L’analyse de ce coup de théâtre révèle un immense défi tactique et psychologique pour le staff technique à l’aube de la compétition :
Le drame Abde Ezzalzouli : le forfait qui change tout
L’annonce du journaliste Hanif Ben Berkane fait l’effet d’une bombe : l’entorse du ligament interne du genou droit d’Abde se confirme, synonyme d’une indisponibilité de 3 à 4 semaines. Pour l’attaquant du Betis, le Mondial s’arrête avant même d’avoir commencé.
C’est une perte immense. Abde incarnait cette étincelle imprévisible sur le flanc gauche, capable de débloquer les blocs les plus hermétiques grâce à sa qualité de dribble en un-contre-un et sa vitesse de transition. Sa capacité à étirer les défenses adverses offrait un espace de liberté vital dans le cœur du jeu pour des profils comme Brahim Díaz.
Le casse-tête de Mohamed Ouahbi face au Brésil
Ce forfait de dernière minute foudroie les plans de Mohamed Ouahbi. À quelques jours du choc inaugural tant attendu face au Brésil, le sélectionneur perd l’un des piliers de son animation offensive.
Ouahbi va devoir réagir dans l’urgence absolue :
Réajustement tactique : Le staff doit immédiatement repenser l’occupation du couloir gauche. Cela pourrait passer par le repositionnement d’un milieu excentré plus travailleur pour densifier le bloc face à la puissance de la Seleção, ou par le lancement d’une doublure au profil similaire mais manquant cruellement de rythme international.
Gestion psychologique : Voir un cadre se blesser si près du but est toujours un traumatisme pour un groupe. Le sélectionneur va devoir remobiliser ses troupes pour que cette immense déception se transforme en un supplément d’âme face aux favoris brésiliens.
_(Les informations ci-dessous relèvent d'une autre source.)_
(** Fragments that have been validated can be assembled: the conflicts and dangling references
    [assembleCompiledRuntimePlan] checks again cannot occur any more. *)
Theorem validated_fragments_assemble (sandboxProfileId : string) (version : number)
    (image : ResolvedSandboxImage) (routing : AssociatedResourceEventRouting)
    (fragments : list CompiledRuntimePlanFragment) :
  validateCompiledRuntimePlanFragments fragments = inr tt →
  ∃ plan, assembleCompiledRuntimePlan sandboxProfileId version image routing fragments = inr plan.
Proof.
  unfold validateCompiledRuntimePlanFragments. cbv zeta.
  intros (u1 & _ & (u2 & _ & (u3 & _ & (u4 & Hclients & _)%sum_bind_inr)%sum_bind_inr)%sum_bind_inr)%sum_bind_inr.
  cbn [runtimeClients flattenCompiledRuntimePlanFragments] in Hclients.
  unfold assembleCompiledRuntimePlan. cbv zeta. revert Hclients. generalize (fragments ≫= runtimeClients).
  intros cs (maps & Hmaps & Hcheck)%validate_clients_inv.
  assert (∃ clients, mergeRuntimeClients (resolveRuntimeClients cs) = inr clients) as [clients ->];
    [|eexists; reflexivity].
  destruct (fold_by_key_total clientId _ merge_view merge_step merge_step_view merge_step_total
              JsMap.empty (resolveRuntimeClients cs)) as [merged Hmerged].
  { intros id. rewrite of_key_resolve. change (merge_view JsMap.empty id) with no_entries.
    pose proof (fold_by_key clientId _ validation_view validation_step validate_step_view _ _ _ id Hmaps) as Hvid.
    destruct (merge_follows id (of_key clientId id cs) no_entries _ no_entries Hvid) as (m' & Hm' & _);
      try done; [apply JsMap.wf_empty|]. by exists m'. }
  unfold mergeRuntimeClients. rewrite Hmerged. cbn [mbind sum_bind].
  destruct (merged_keys _ _ Hmerged) as [Hwf _].
  assert (Forall (λ e, ∃ c, merged_client e = inr c) (sort (λ l r, localeCompare l.1 r.1) merged)) as Hall.
  { apply Forall_forall. intros [id m]. rewrite elem_of_sort. intros Hin%JsMap.elem_of_get; [|done].
    destruct (merge_entries cs maps merged id Hmaps Hmerged) as (_ & Hp & He & _).
    rewrite (merge_view_get _ _ _ Hin) in Hp, He. cbn [fst snd] in Hp, He.
    unfold merged_client. cbv zeta. eexists. apply sum_bind_inr. exists tt. split; [|reflexivity].
    apply try_each_inr, Forall_forall. intros endpoint. rewrite elem_of_sort, He, Hp. apply Hcheck. }
  clear -Hall. induction Hall as [|e l [c Hc] _ [cs IH]]; [by exists []|].
  exists (c :: cs). cbn [try_map]. rewrite Hc. cbn [mbind sum_bind]. by rewrite IH.
Qed.

(** ** Routes *)

Definition unambiguous (routes : list EgressCredentialRoute) : Prop :=
  ∀ request i j l r, routes !! i = Some l → routes !! j = Some r →
    matchesRoute l request = inr true → matchesRoute r request = inr true → i = j.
Brahim Díaz propulsé patron absolu de l’attaque
Dans ce paysage assombri par la blessure, le magnifique but inscrit par Brahim Díaz dès la 8e minute s’impose comme le phare des Lions de l’Atlas. Déjà attendu comme l’attraction technique du Maroc, le meneur de jeu madrilène voit ses responsabilités démultipliées.
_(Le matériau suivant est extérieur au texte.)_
Lemma set_value_at path root value message root' :
  json_wf (JObject root) → setObjectValueAtPath root path value message = inr root' →
  value_at (JObject root') path = Some value ∧
  ∀ other, ¬ path `prefix_of` other → ¬ other `prefix_of` path →
    value_at (JObject root') other = value_at (JObject root) other.
Proof.
  revert root root'. induction path as [|key path IH]; intros root root' Hroot; [done|].
  cbn [setObjectValueAtPath]. intros (u & _ & Hset)%sum_bind_inr.
  inversion Hroot as [fields Hwf Hvalues| | | | |]; subst fields.
  assert (∀ inner inner', json_wf (JObject inner) → (∀ p, p ≠ [] → value_at (JObject inner) p =
      JsMap.get root key ≫= λ v, value_at v p) →
    setObjectValueAtPath inner path value message = inr inner' → path ≠ [] →
    value_at (JObject (JsObject.set root key (JObject inner'))) (key :: path) = Some value ∧
    ∀ other, ¬ key :: path `prefix_of` other → ¬ other `prefix_of` key :: path →
      value_at (JObject (JsObject.set root key (JObject inner'))) other = value_at (JObject root) other) as Hdeep.
  { intros inner inner' Hinner Hsame Hset' Hne. destruct (IH _ _ Hinner Hset') as [Hat Hrest]. split.
    - cbn [value_at]. rewrite JsObject.get_object_set, decide_True by done. exact Hat.
    - intros [|key' other] Hpre Hpre'; [by destruct Hpre'; apply prefix_nil|]. cbn [value_at].
      rewrite JsObject.get_object_set by done. destruct (decide (key = key')) as [<-|]; [|done]. cbn [mbind option_bind].
      assert (¬ path `prefix_of` other) by (intros ?; by apply Hpre, prefix_cons).
      assert (¬ other `prefix_of` path) as Hother by (intros ?; by apply Hpre', prefix_cons).
      rewrite Hrest by done. apply Hsame. intros ->. apply Hother, prefix_nil. }
  destruct path as [|key2 path].
  - injection Hset as <-. cbn [value_at]. rewrite JsObject.get_object_set, decide_True by done. split; [done|].
    intros [|key' other] Hpre Hpre'; [by destruct Hpre'; apply prefix_nil|]. cbn [value_at].
    rewrite JsObject.get_object_set by done. destruct (decide (key = key')) as [<-|]; [|done].
    destruct Hpre. by apply prefix_cons, prefix_nil.
  - destruct (JsMap.get root key) as [[| | | | |existing]|] eqn:Hget; try done.
    + apply sum_bind_inr in Hset as (inner' & Hset & [= <-]). apply (Hdeep existing); try done.
      apply (Hvalues key), JsMap.elem_of_get; done.
    + case_match; [done|]. apply sum_bind_inr in Hset as (inner' & Hset & [= <-]).
      apply (Hdeep JsMap.empty); try done.
      * constructor; [apply JsMap.wf_empty|]. by intros k v ?%elem_of_nil.
      * by intros [|].
Qed.

(** The configuration has an entry for every server. *)
Lemma wf_createMcpConfigValue format servers : JsMap.wf (createMcpConfigValue format servers).
Proof.
  unfold createMcpConfigValue. generalize (JsMap.wf_empty (K := string) (V := json)).
  generalize (JsMap.empty : JsMap.t string json). induction servers as [|s servers IH]; intros m Hm; [done|].
  simpl. by apply IH, JsObject.wf_assign.
Qed.

Lemma get_createMcpConfigValue format servers s :
  NoDup ((serverName ∘ mcp_server) <$> servers) → s ∈ servers → s.(mcp_server).(serverName) ≠ "__proto__" →
  JsMap.get (createMcpConfigValue format servers) s.(mcp_server).(serverName) =
    Some (createMcpServerConfig format s.(mcp_server)).
Proof.
  unfold createMcpConfigValue. intros Hnodup Hs Hname. generalize (JsMap.wf_empty (K := string) (V := json)).
  generalize (JsMap.empty : JsMap.t string json). revert Hnodup Hs.
  induction servers as [|s' servers IH] using rev_ind; intros Hnodup Hs m Hm; [by apply elem_of_nil in Hs|].
  rewrite foldl_app. cbn [foldl]. rewrite fmap_app in Hnodup. apply NoDup_app in Hnodup as (Hnd & Hdis & _).
  set (m' := foldl _ m servers).
  assert (JsMap.wf m') as Hm'.
  { subst m'. clear -Hm. revert m Hm. induction servers as [|s servers IH]; intros m Hm; [done|].
    simpl. by apply IH, JsObject.wf_assign. }
  unfold JsObject.assign at 1. apply elem_of_app in Hs as [Hs| ->%list_elem_of_singleton].
  - case_bool_decide; [by apply IH|]. rewrite JsObject.get_object_set by done.
    destruct (decide (s'.(mcp_server).(serverName) = s.(mcp_server).(serverName))) as [Heq|]; [|by apply IH].
    destruct (Hdis s.(mcp_server).(serverName)); [apply list_elem_of_fmap; by exists s|].
    apply list_elem_of_fmap. exists s'. by split; [|left].
  - rewrite bool_decide_false by done. by rewrite JsObject.get_object_set, decide_True by done.
Qed.

(** A TOML table has no key twice. *)
Class TomlLaws `{Toml} : Prop := {
  parseToml_wf : ∀ content v, parseToml content = Some v → json_wf v;
}.

Section Written.
Context `{HT : Toml, HL : !TomlLaws}.

Definition parse_config (format : IntegrationMcpConfigFormat) (content : string) : option json :=
  match format with JSON => JSON_parse content | TOML => parseToml content end.
Definition print_config (format : IntegrationMcpConfigFormat) (v : json) : string :=
  match format with JSON => JSON_stringify_indented "" v +:+ newline | TOML => stringifyToml v end.

(** The new content is that of an object which has the servers at the path, and elsewhere what the
    object of the old content has. *)
Definition content_configured (cfg : IntegrationMcpConfig) (servers : list ResolvedIntegrationMcpServer)
    (content content' : string) : Prop :=
  ∃ root root', parse_config cfg.(mcpConfig_format) content = Some (JObject root) ∧
    content' = print_config cfg.(mcpConfig_format) (JObject root') ∧
    value_at (JObject root') cfg.(mcpConfig_path) =
      Some (JObject (createMcpConfigValue cfg.(mcpConfig_format) servers)) ∧
    ∀ other, ¬ cfg.(mcpConfig_path) `prefix_of` other → ¬ other `prefix_of` cfg.(mcpConfig_path) →
      value_at (JObject root') other = value_at (JObject root) other.

Definition is_target (cfg : IntegrationMcpConfig) (c : RuntimeClient) (f : RuntimeClientSetupFile) : Prop :=
  c.(clientId) = cfg.(mcpConfig_clientId) ∧ f.(fileId) = cfg.(mcpConfig_fileId).

Definition file_configured cfg servers (c : RuntimeClient) (f f' : RuntimeClientSetupFile) : Prop :=
  f' = mkFile f.(fileId) f.(file_path) f.(file_mode) f'.(file_content) f.(file_writeMode) ∧
  (is_target cfg c f → content_configured cfg servers f.(file_content) f'.(file_content)) ∧
  (¬ is_target cfg c f → f'.(file_content) = f.(file_content)).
En l’absence d’Abde, une grande partie de la création et de l’animation offensive va reposer sur ses épaules. Sa capacité à porter le danger, à orienter le jeu et à se montrer réaliste devant le but — comme il l’a prouvé face aux Norvégiens — sera la clé absolue pour permettre au Maroc d’exister dans un groupe qui s’annonce relevé. Le Mondial n’a pas encore commencé que les Lions de l’Atlas doivent déjà puiser dans leurs réserves mentales.